++++ SUPPLIED RECORDS
Lemma good_moved l i x s s' ph : fixed s' = fixed s -> se_phase s' = ph -> se_disconnect s' = false ->
  advance (se_phase s) (se_learn_pending s) ph -> good l i s -> good (x :: l) i s'.
Proof.
  intros Hf Hp Hd Ha [G1 [S1 S2 S3] [B1 B2]]. apply fixed_eq in Hf as (F1 & F2 & F3 & F4 & F5).
  constructor; [done|constructor|constructor]; rewrite ?F2, ?F3, ?F4, ?F5, ?Hp.
  - done.
  - intros Hl. specialize (S2 Hl). unfold advance in Ha. rewrite Hl in Ha. destruct S2 as [S|[S|S]]; rewrite S in Ha; intuition (subst; auto; discriminate).
  - intros ->. destruct Ha as [Ha|[[_ ?]|[[_ ?]|[(_ & _ & Ha)|(_ & _ & [?|?])]]]]; try discriminate; [by apply S3|exact Ha].
  - intros Hin Hl. assert (se_phase s ∈ past_auth) as Hin'.
    { apply in_past. apply in_past in Hin. unfold advance in Ha. intuition congruence. }
    destruct (B1 Hin' Hl) as [pub Hg]. exists pub. by apply granted_cons.
  - intros Hl. destruct (B2 Hl) as (st & data & Hin & Hpr). exists st, data. split; [by right|done].
Qed.

Lemma feed_good l i data st : (i < MAX_SESSIONS)%nat -> table_ok st -> se_active (sess st i) = true -> se_phase (sess st i) <> PH_FAILED ->
  good l i (sess st i) -> se_phase (sess (transaction_feed i data st) i) <> PH_FAILED ->
  good ((st, data) :: l) i (sess (transaction_feed i data st) i).
Proof.
  intros Hi Ht Ha Hn Hg. assert (ready i st) as Hr by (split; [done|]; split; [split; [done|apply (gd_live _ _ _ Hg)]|done]).
  pose proof (feed_outcome i Hi data st Hr (gd_sound _ _ _ Hg)) as Ho.
  assert (forall pub ursk, vouched st i data (transaction_feed i data st) pub -> ursk = se_ursk (sess st i) ->
    grant_evidence st i data l pub ursk) as Hvouch.
  { intros pub ursk Hv ->. right. split; [done|]. destruct Hv as (_ & V2 & -> & _). exact (bk_presented _ _ _ (gd_backed _ _ _ Hg) V2). }
  set (st' := transaction_feed i data st) in *. clearbody st'. intros Hn'.
  destruct Ho as [[Hf _]|ph Hm Hadv|pub ursk Htc _ Hf Hp|ph pub Htc Hin Hl Hs _ Hev].
  - by destruct (Hn' (tc_phase _ _ _ _ Hf)).
  - rewrite (mv_phase _ _ _ _ Hm) in Hn'. destruct (mv_live _ _ _ _ Hm Hn') as [_ L2].
    by apply (good_moved l i (st, data) (sess st i) _ ph (mv_fixed _ _ _ _ Hm) (mv_phase _ _ _ _ Hm) L2).
  - pose proof (tc_phase _ _ _ _ Htc) as Hph. destruct (tc_live _ _ _ _ Htc) as [_ L2]; [done|].
    unfold fixed in Hf. injection Hf as _ _ F1 F2 F3 F4.
    constructor; [done|constructor|constructor]; rewrite ?F1, ?F2, ?F3, ?F4, ?Hph; try done; [by left|].
    intros _. exists st, data. split; [by left|done].
  - pose proof (tc_phase _ _ _ _ Htc) as Hph. rewrite Hph in Hn'. destruct (tc_live _ _ _ _ Htc Hn') as [_ L2]. specialize (Hl Hn').
    constructor; [done|constructor|constructor]; rewrite ?Hl, ?Hs, ?Hph; try done.
    + intros ->. exfalso. revert Hin. rewrite !elem_of_cons, elem_of_nil. intuition discriminate.
    + intros _ _. exists pub, [], st, data, l. split; [done|]. destruct Hev as [Hadm|[Hv Hu]]; [by left|by apply Hvouch].
Qed.

Lemma reader_inv_feed h st i data : inv h st -> (i < MAX_SESSIONS)%nat -> se_active (sess st i) = true -> inv ((st, MFeed i data) :: h) (transaction_feed i data st).
Proof.
  intros Hv Hi Ha. pose proof Hv as [Ht H]. destruct (decide (se_phase (sess st i) = PH_FAILED)) as [Hp|Hp].
  - pose proof (failed_feed i data st Ht Hi Hp) as Hc. split; [apply (cm_table _ _ Hc)|]. intros j Hj Hja Hjn. cbn [in_session].
    destruct (cm_rest _ _ Hc j) as [R1 R2 R3|R1 R2 R3 R4|R|R]; try congruence; case_bool_decide as Hij; subst; try congruence.
    + eapply good_same; [exact R1|exact R2|exact R3|]. apply H; [done| |congruence]. by rewrite <- (fixed_active _ _ R1).
    + eapply good_open; [exact R1|exact R2|exact R3|exact R4|]. apply H; [done| |congruence]. by rewrite <- (fixed_active _ _ R1).
  - pose proof (H i Hi Ha Hp) as Hg. assert (ready i st) as Hr by (split; [done|]; split; [split; [done|apply (gd_live _ _ _ Hg)]|done]).
    pose proof (feed_outcome i Hi data st Hr (gd_sound _ _ _ Hg)) as Ho.
    assert (exists ph, touched i ph st (transaction_feed i data st)) as [ph [T1 T2 _ _]].
    { destruct Ho as [[Hf _]|ph Hm _|pub ursk Htc _ _ _|ph pub Htc _ _ _ _ _]; eauto using moved_touched. }
    split; [done|]. intros j Hj Hja Hjn. cbn [in_session]. case_bool_decide as Hij.
    + subst j. by apply feed_good.
    + destruct (T2 j) as (F1 & F2 & F3); [congruence|]. eapply good_same; [exact F1|exact F2|exact F3|].
      apply H; [done| |congruence]. by rewrite <- (fixed_active _ _ F1).
Qed.

Lemma reader_reach_inv h st : reach h st -> inv h st.
Proof.
  induction 1 as [st Hi|h st m Hr IH Ha].
  - split; [unfold table_ok; by rewrite Hi|]. intros i Hl Hact. exfalso. revert Hact. unfold sess. rewrite Hi.
    unfold MAX_SESSIONS in *. destruct i as [|[|i]]; [done|done|lia].
  - destruct m as [conn| | |i data| | | | | | | | |]; cbn [run_move]; [by apply inv_connected| | | | | | | | | | | |];
      try (apply (inv_calm h st); [done|by eapply other_calm|done]).
    unfold allowed in Ha. apply andb_true_iff in Ha as [Hi Hact]. apply Nat.ltb_lt in Hi. by apply reader_inv_feed.
Qed.

(** ** Received data

    is the check of the deadlines and then the messages in it. *)

Lemma feed_loop_reach fuel i data h st : (i < MAX_SESSIONS)%nat -> se_active (sess st i) = true -> reach h st ->
  exists ms, reach (ms ++ h) (feed_loop fuel i data st) /\ Forall (fun e => exists d, e.2 = MFeed i d) ms.
Proof.
  intros Hi. revert data h st. induction fuel as [|fuel IH]; intros data h st Ha Hr; cbn [feed_loop]; [by exists []|].
  destruct (_ =? 0); [by exists []|]. cbv zeta. set (sdu := match ble_unframe data with Some _ => _ | None => _ end). clearbody sdu.
  assert (reach ((st, MFeed i (sub_bytes data 0 sdu)) :: h) (transaction_feed i (sub_bytes data 0 sdu) st)) as Hr1.
  { apply (reach_move h st (MFeed i _)); [done|]. unfold allowed. rewrite Ha, andb_true_r. by apply Nat.ltb_lt. }
  destruct (negb _ || _) eqn:Hx.
  - eexists [_]. split; [exact Hr1|]. constructor; [by eexists|done].
  - apply orb_false_iff in Hx as [Hx _]. apply negb_false_iff in Hx.
    destruct (IH (drop (Z.to_nat sdu) data) _ _ Hx Hr1) as (ms & Hm & Hf). exists (ms ++ [(st, MFeed i (sub_bytes data 0 sdu))]).
    split; [by rewrite <- app_assoc|]. apply Forall_app. split; [done|]. constructor; [by eexists|done].
Qed.

Lemma admit_active conn st st' i : on_data_admit conn st = (st', Some i) -> table_ok st ->
  (i < MAX_SESSIONS)%nat /\ se_active (sess st' i) = true.
Proof.
  unfold on_data_admit. destruct (session_find conn st) as [k|] eqn:Hf; [|discriminate]. apply find_spec in Hf as (Hk & Ha & _).
  cbn [monotonic_ms]. cbv zeta. intros H Ht. destruct (bool_decide _); [|destruct (_ || _)]; try discriminate; injection H as <- <-; split; try done.
  destruct (se_overall_deadline _); [|done]. by rewrite sess_on_sess, decide_True by done.
Qed.

Lemma on_data_reach conn data h st : reach h st ->
  exists ms, reach (ms ++ (st, MAdmit conn) :: h) (on_data conn data st) /\ Forall (fun e => exists i d, e.2 = MFeed i d) ms.
Proof.
  intros Hr. unfold on_data. pose proof (reach_move h st (MAdmit conn) Hr eq_refl) as Hr1. cbn [run_move] in Hr1.
  destruct (on_data_admit conn st) as [st1 slot] eqn:Hs. cbn [fst] in Hr1. destruct slot as [i|]; [|by exists []].
  destruct (admit_active conn st st1 i Hs (proj1 (reader_reach_inv _ _ Hr))) as [Hi Ha].
  destruct (feed_loop_reach (length data) i data _ _ Hi Ha Hr1) as (ms & Hm & Hf). exists ms. split; [done|].
  eapply list.Forall_impl; [exact Hf|]. intros e [d He]. by exists i, d.
Qed.

(** ** What a run shows *)

Lemma established_granted h st i : reach h st -> (i < MAX_SESSIONS)%nat -> se_active (sess st i) = true -> se_phase (sess st i) = PH_ESTABLISHED ->
  exists pub, granted (in_session i h) i pub (se_ursk (sess st i)).
Proof.
  intros Hr Hi Ha Hp. destruct (reader_reach_inv _ _ Hr) as [_ H]. destruct (H i Hi Ha) as [_ [_ S2 _] [B1 _]]; [by rewrite Hp|].
  apply B1; [apply in_past; tauto|]. destruct (se_learn_pending _) eqn:Hl; [|done]. destruct (S2 eq_refl) as [?|[?|?]]; congruence.
Qed.

Lemma grant_steps h st m : reach h st -> allowed m st = true ->
  forgets (auth_view st) (auth_view (run_move m st)) \/
  exists i data pub ursk, m = MFeed i data /\ auth_view (run_move m st) = granted_view pub (auth_view st) /\
    grant_evidence st i data (in_session i h) pub ursk /\ se_ursk (sess (run_move m st) i) = ursk.
Proof.
  intros Hr Ha. pose proof (reader_reach_inv _ _ Hr) as Hv. pose proof Hv as [Ht H].
  destruct m as [conn| | |i data| | | | | | | | |]; try (left; eapply cm_view, other_calm; [exact Hv|done|done]).
  - left. cbn [run_move]. pose proof (connected_spec conn st Ht) as Hs. left.
    destruct (session_alloc conn st).2; [apply Hs|by rewrite Hs].
  - unfold allowed in Ha. apply andb_true_iff in Ha as [Hi Hact]. apply Nat.ltb_lt in Hi. cbn [run_move].
    destruct (decide (se_phase (sess st i) = PH_FAILED)) as [Hp|Hp]; [left; by eapply cm_view, failed_feed|].
    pose proof (H i Hi Hact Hp) as Hg. assert (ready i st) as Hrd by (split; [done|]; split; [split; [done|apply (gd_live _ _ _ Hg)]|done]).
    pose proof (feed_outcome i Hi data st Hrd (gd_sound _ _ _ Hg)) as Ho.
    destruct Ho as [[_ Hf]|ph Hm _|pub ursk _ Hf _ _|ph pub _ _ _ _ Hf Hev]; try (left; left; done).
    + left. left. apply (mv_auth _ _ _ _ Hm).
    + right. exists i, data, pub, (se_ursk (sess (transaction_feed i data st) i)). split; [done|]. split; [done|]. split; [|done].
      destruct Hev as [Hadm|[Hvo Hu]]; [by left|]. right. split; [done|]. rewrite Hu. destruct Hvo as (_ & V2 & -> & _).
      exact (bk_presented _ _ _ (gd_backed _ _ _ Hg) V2).
Qed.

End Run.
++++++++
PROBLEM TO WORK ON ::
Look above for the line containing "intros Hr. unfold" and the line containing "other_calm; [exact Hv|done|done]).". Transcribe both, with the lines between them, exactly.

EXERCISE OUTPUT ::
  intros Hr. unfold on_data. pose proof (reach_move h st (MAdmit conn) Hr eq_refl) as Hr1. cbn [run_move] in Hr1.
  destruct (on_data_admit conn st) as [st1 slot] eqn:Hs. cbn [fst] in Hr1. destruct slot as [i|]; [|by exists []].
  destruct (admit_active conn st st1 i Hs (proj1 (reader_reach_inv _ _ Hr))) as [Hi Ha].
  destruct (feed_loop_reach (length data) i data _ _ Hi Ha Hr1) as (ms & Hm & Hf). exists ms. split; [done|].
  eapply list.Forall_impl; [exact Hf|]. intros e [d He]. by exists i, d.
Qed.

(** ** What a run shows *)

Lemma established_granted h st i : reach h st -> (i < MAX_SESSIONS)%nat -> se_active (sess st i) = true -> se_phase (sess st i) = PH_ESTABLISHED ->
  exists pub, granted (in_session i h) i pub (se_ursk (sess st i)).
Proof.
  intros Hr Hi Ha Hp. destruct (reader_reach_inv _ _ Hr) as [_ H]. destruct (H i Hi Ha) as [_ [_ S2 _] [B1 _]]; [by rewrite Hp|].
  apply B1; [apply in_past; tauto|]. destruct (se_learn_pending _) eqn:Hl; [|done]. destruct (S2 eq_refl) as [?|[?|?]]; congruence.
Qed.

Lemma grant_steps h st m : reach h st -> allowed m st = true ->
  forgets (auth_view st) (auth_view (run_move m st)) \/
  exists i data pub ursk, m = MFeed i data /\ auth_view (run_move m st) = granted_view pub (auth_view st) /\
    grant_evidence st i data (in_session i h) pub ursk /\ se_ursk (sess (run_move m st) i) = ursk.
Proof.
  intros Hr Ha. pose proof (reader_reach_inv _ _ Hr) as Hv. pose proof Hv as [Ht H].
  destruct m as [conn| | |i data| | | | | | | | |]; try (left; eapply cm_view, other_calm; [exact Hv|done|done]).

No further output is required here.